(** A constructed fraction is in lowest terms, has a positive
    denominator and the value [n/d]. *)
Lemma new_ok (n d : Z) (r : t) :
  new n d = Ok r ->
  d <> 0 /\ wf r /\ numerator r * d = n * denominator r.
Proof.
  unfold new, wf.
  destruct (Z.eqb_spec d 0) as [|Hd]; [discriminate|].
  intros H; injection H as <-; simpl.
  set (g := Z.gcd n d).
  assert (Hg : 0 < g).
  { pose proof (Z.gcd_nonneg n d) as Hn; fold g in Hn.
    assert (g <> 0); [|lia].
    unfold g; intros E; apply Z.gcd_eq_0_r in E; contradiction. }
  assert (Hco : Z.gcd (n / g) (d / g) = 1)
    by (apply Z.gcd_div_gcd; [lia | reflexivity]).
  destruct (Z.gcd_divide_l n d) as [a Ha], (Z.gcd_divide_r n d) as [b Hb].
  fold g in Ha, Hb.
  assert (Ea : n / g = a) by (rewrite Ha at 1; apply Z.div_mul; lia).
  assert (Eb : d / g = b) by (rewrite Hb at 1; apply Z.div_mul; lia).
  rewrite Ea, Eb in Hco.
  split; [assumption|].
  destruct (Z.ltb_spec d 0) as [Hneg|Hpos].
  - assert (Ea' : n / - g = - a)
      by (symmetry; apply Z.div_unique_exact; lia).
    assert (Eb' : d / - g = - b)
      by (symmetry; apply Z.div_unique_exact; lia).
    rewrite Ea', Eb', Z.gcd_opp_l, Z.gcd_opp_r.
    repeat split; [nia | assumption | nia].
  - rewrite Ea, Eb.
    repeat split; [nia | assumption | nia].
Qed.

(** Lowest terms are unique: equal values have equal representations. *)
Lemma wf_same_value_eq (a b : t) :
  wf a -> wf b -> same_value a b -> a = b.
Proof.
  destruct a as [na da], b as [nb db].
  unfold wf, same_value; simpl.
  intros [Ha Ga] [Hb Gb] E.
  assert (Dab : (da | db)).
  { apply Z.gauss with (m := na); [|now rewrite Z.gcd_comm].
    exists nb; lia. }
  assert (Dba : (db | da)).
  { apply Z.gauss with (m := nb); [|now rewrite Z.gcd_comm].
    exists na; lia. }
  assert (da = db) by (apply Z.divide_antisym_nonneg; auto; lia).
  subst db.
  f_equal; nia.
Qed.

Lemma eqb_refl (a : t) : eqb a a = true.
Proof. unfold eqb; now rewrite !Z.eqb_refl. Qed.

(** Comparing an int with a constructed fraction compares it with the
    quotient the fraction was built from. *)
Lemma le_int_new (k n d : Z) (r : t) :
  0 < d -> new n d = Ok r ->
  le (of_int k) r = (k * d <=? n).
Proof.
  intros Hd H. apply new_ok in H as (_ & [Hr _] & E).
  unfold le, of_int; simpl.
  apply Bool.eq_true_iff_eq; rewrite !Z.leb_le.
  split; intros; nia.
Qed.

Lemma le_new_int (k n d : Z) (r : t) :
  0 < d -> new n d = Ok r ->
  le r (of_int k) = (n <=? k * d).
Proof.
  intros Hd H. apply new_ok in H as (_ & [Hr _] & E).
  unfold le, of_int; simpl.
  apply Bool.eq_true_iff_eq; rewrite !Z.leb_le.
  split; intros; nia.
Qed.

End FractionFacts.

(** ** The PLL ratio *)

Section SolverFacts.

Import Fraction.

Variable f0 : Fraction.t.
Variable p : Z.

Lemma pll_ratio_ok (clk_freq : t) (n d : Z) :
  pll_ratio f0 p clk_freq = Ok (n, d) ->
  exists x,
    mul clk_freq (of_int p) = Ok x /\ new2 x f0 = Ok (mk n d).
Proof.
  unfold pll_ratio. intros H.
  apply bind_ok in H as (x & Hx & H).
  apply bind_ok in H as ([fn fd] & Hf & H).
  injection H as <- <-. now exists x.
Qed.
**********
In full and without alteration, write out each record.

* Expected answer:
(** A constructed fraction is in lowest terms, has a positive
    denominator and the value [n/d]. *)
Lemma new_ok (n d : Z) (r : t) :
  new n d = Ok r ->
  d <> 0 /\ wf r /\ numerator r * d = n * denominator r.
Proof.
  unfold new, wf.
  destruct (Z.eqb_spec d 0) as [|Hd]; [discriminate|].
  intros H; injection H as <-; simpl.
  set (g := Z.gcd n d).
  assert (Hg : 0 < g).
  { pose proof (Z.gcd_nonneg n d) as Hn; fold g in Hn.
    assert (g <> 0); [|lia].
    unfold g; intros E; apply Z.gcd_eq_0_r in E; contradiction. }
  assert (Hco : Z.gcd (n / g) (d / g) = 1)
    by (apply Z.gcd_div_gcd; [lia | reflexivity]).
  destruct (Z.gcd_divide_l n d) as [a Ha], (Z.gcd_divide_r n d) as [b Hb].
  fold g in Ha, Hb.
  assert (Ea : n / g = a) by (rewrite Ha at 1; apply Z.div_mul; lia).
  assert (Eb : d / g = b) by (rewrite Hb at 1; apply Z.div_mul; lia).
  rewrite Ea, Eb in Hco.
  split; [assumption|].
  destruct (Z.ltb_spec d 0) as [Hneg|Hpos].
  - assert (Ea' : n / - g = - a)
      by (symmetry; apply Z.div_unique_exact; lia).
    assert (Eb' : d / - g = - b)
      by (symmetry; apply Z.div_unique_exact; lia).
    rewrite Ea', Eb', Z.gcd_opp_l, Z.gcd_opp_r.
    repeat split; [nia | assumption | nia].
  - rewrite Ea, Eb.
    repeat split; [nia | assumption | nia].
Qed.

(** Lowest terms are unique: equal values have equal representations. *)
Lemma wf_same_value_eq (a b : t) :
  wf a -> wf b -> same_value a b -> a = b.
Proof.
  destruct a as [na da], b as [nb db].
  unfold wf, same_value; simpl.
  intros [Ha Ga] [Hb Gb] E.
  assert (Dab : (da | db)).
  { apply Z.gauss with (m := na); [|now rewrite Z.gcd_comm].
    exists nb; lia. }
  assert (Dba : (db | da)).
  { apply Z.gauss with (m := nb); [|now rewrite Z.gcd_comm].
    exists na; lia. }
  assert (da = db) by (apply Z.divide_antisym_nonneg; auto; lia).
  subst db.
  f_equal; nia.
Qed.

Lemma eqb_refl (a : t) : eqb a a = true.
Proof. unfold eqb; now rewrite !Z.eqb_refl. Qed.

(** Comparing an int with a constructed fraction compares it with the
    quotient the fraction was built from. *)
Lemma le_int_new (k n d : Z) (r : t) :
  0 < d -> new n d = Ok r ->
  le (of_int k) r = (k * d <=? n).
Proof.
  intros Hd H. apply new_ok in H as (_ & [Hr _] & E).
  unfold le, of_int; simpl.
  apply Bool.eq_true_iff_eq; rewrite !Z.leb_le.
  split; intros; nia.
Qed.

Lemma le_new_int (k n d : Z) (r : t) :
  0 < d -> new n d = Ok r ->
  le r (of_int k) = (n <=? k * d).
Proof.
  intros Hd H. apply new_ok in H as (_ & [Hr _] & E).
  unfold le, of_int; simpl.
  apply Bool.eq_true_iff_eq; rewrite !Z.leb_le.
  split; intros; nia.
Qed.

End FractionFacts.

(** ** The PLL ratio *)

Section SolverFacts.

Import Fraction.

Variable f0 : Fraction.t.
Variable p : Z.

Lemma pll_ratio_ok (clk_freq : t) (n d : Z) :
  pll_ratio f0 p clk_freq = Ok (n, d) ->
  exists x,
    mul clk_freq (of_int p) = Ok x /\ new2 x f0 = Ok (mk n d).
Proof.
  unfold pll_ratio. intros H.
  apply bind_ok in H as (x & Hx & H).
  apply bind_ok in H as ([fn fd] & Hf & H).
  injection H as <- <-. now exists x.
Qed.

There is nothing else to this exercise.